# [EXERCISE]
Please return every line from the entries that has the string "BleInterface" in it.
Segment Start: ENTRIES SHOWN
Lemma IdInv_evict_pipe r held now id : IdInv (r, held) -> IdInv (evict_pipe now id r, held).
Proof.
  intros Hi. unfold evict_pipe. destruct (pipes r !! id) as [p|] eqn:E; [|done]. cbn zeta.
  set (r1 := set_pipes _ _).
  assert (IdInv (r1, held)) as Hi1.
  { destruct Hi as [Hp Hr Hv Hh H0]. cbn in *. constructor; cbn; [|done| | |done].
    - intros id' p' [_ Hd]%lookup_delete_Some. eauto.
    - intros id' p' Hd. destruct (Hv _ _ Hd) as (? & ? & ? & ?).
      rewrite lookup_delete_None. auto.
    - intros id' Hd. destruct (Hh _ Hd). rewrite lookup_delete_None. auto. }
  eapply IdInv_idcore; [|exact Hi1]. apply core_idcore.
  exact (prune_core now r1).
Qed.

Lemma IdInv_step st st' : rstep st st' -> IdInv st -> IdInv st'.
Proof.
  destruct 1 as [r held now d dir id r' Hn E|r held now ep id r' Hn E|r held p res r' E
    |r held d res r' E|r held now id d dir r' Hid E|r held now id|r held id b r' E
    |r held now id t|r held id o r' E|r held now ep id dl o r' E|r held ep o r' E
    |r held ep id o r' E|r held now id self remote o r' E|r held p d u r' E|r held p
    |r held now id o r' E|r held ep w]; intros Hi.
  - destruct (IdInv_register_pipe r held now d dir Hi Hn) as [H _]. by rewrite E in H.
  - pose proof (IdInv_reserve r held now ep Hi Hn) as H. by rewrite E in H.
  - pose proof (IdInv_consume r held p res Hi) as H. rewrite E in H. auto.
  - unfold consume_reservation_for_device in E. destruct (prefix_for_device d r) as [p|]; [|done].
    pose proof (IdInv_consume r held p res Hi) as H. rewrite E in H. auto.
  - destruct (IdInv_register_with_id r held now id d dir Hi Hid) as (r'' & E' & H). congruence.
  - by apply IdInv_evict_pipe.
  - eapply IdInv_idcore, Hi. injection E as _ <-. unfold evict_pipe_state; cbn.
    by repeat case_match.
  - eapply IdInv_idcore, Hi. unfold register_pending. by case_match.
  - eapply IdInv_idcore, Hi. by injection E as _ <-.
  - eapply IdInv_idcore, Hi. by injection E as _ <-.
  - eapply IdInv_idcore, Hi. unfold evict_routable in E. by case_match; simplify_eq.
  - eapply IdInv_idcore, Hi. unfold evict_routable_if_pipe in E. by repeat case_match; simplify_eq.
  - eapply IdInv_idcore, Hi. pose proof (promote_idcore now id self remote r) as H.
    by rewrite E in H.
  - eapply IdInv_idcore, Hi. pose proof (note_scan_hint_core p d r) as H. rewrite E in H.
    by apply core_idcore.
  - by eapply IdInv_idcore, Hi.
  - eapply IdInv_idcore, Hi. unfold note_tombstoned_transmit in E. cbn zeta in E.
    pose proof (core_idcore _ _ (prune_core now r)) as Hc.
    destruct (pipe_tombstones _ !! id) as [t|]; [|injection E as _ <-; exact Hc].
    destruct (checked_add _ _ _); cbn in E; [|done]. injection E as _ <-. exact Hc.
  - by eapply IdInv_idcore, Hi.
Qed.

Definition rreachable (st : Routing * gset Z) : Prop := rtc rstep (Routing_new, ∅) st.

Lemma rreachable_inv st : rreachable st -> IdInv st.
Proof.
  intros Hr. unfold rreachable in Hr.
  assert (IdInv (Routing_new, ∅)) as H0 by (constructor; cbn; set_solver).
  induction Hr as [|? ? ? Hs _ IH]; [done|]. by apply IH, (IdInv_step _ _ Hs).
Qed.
Segment End: ENTRIES SHOWN
Segment Start: ENTRIES SHOWN
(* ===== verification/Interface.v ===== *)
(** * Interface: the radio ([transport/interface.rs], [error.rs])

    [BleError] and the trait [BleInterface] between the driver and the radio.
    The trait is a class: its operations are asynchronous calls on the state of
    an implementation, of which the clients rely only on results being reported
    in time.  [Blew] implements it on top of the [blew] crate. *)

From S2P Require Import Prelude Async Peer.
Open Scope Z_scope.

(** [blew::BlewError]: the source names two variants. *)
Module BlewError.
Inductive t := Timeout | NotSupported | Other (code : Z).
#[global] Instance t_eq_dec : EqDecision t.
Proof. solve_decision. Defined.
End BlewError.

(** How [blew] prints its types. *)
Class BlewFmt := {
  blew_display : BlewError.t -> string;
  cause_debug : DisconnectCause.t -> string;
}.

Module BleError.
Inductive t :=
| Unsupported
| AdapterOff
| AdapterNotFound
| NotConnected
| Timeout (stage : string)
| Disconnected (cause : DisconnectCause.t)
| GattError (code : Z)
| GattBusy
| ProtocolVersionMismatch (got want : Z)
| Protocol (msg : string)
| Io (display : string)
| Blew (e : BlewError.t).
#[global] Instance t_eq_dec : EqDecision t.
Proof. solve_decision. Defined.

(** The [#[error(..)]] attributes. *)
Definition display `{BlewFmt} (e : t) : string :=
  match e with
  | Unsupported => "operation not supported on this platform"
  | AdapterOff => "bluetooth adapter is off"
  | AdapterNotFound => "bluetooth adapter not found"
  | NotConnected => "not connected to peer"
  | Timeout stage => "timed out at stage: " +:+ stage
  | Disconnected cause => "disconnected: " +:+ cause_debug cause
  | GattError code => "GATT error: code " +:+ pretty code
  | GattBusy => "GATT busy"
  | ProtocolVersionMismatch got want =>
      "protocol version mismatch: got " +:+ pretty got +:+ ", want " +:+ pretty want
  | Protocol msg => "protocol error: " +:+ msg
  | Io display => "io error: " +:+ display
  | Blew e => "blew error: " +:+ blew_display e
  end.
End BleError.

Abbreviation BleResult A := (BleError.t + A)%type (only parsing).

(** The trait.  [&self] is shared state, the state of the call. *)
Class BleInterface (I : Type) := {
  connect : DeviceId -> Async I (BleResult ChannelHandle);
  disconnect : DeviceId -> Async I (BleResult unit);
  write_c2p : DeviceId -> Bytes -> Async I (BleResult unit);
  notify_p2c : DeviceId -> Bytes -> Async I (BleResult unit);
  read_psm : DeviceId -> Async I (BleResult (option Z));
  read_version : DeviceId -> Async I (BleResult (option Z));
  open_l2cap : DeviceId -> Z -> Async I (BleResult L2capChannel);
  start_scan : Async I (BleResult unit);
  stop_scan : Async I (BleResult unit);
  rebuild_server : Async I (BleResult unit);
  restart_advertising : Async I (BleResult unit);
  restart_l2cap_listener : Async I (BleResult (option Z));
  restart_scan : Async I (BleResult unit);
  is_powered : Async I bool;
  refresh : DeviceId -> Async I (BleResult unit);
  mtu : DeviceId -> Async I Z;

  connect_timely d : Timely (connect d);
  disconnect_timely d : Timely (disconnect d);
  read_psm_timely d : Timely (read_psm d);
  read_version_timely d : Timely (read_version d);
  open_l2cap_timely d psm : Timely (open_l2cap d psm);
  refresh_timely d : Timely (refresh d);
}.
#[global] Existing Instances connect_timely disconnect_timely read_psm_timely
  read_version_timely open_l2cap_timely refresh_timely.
Segment End: ENTRIES SHOWN
# [OUTPUT]
    [BleError] and the trait [BleInterface] between the driver and the radio.
Class BleInterface (I : Type) := {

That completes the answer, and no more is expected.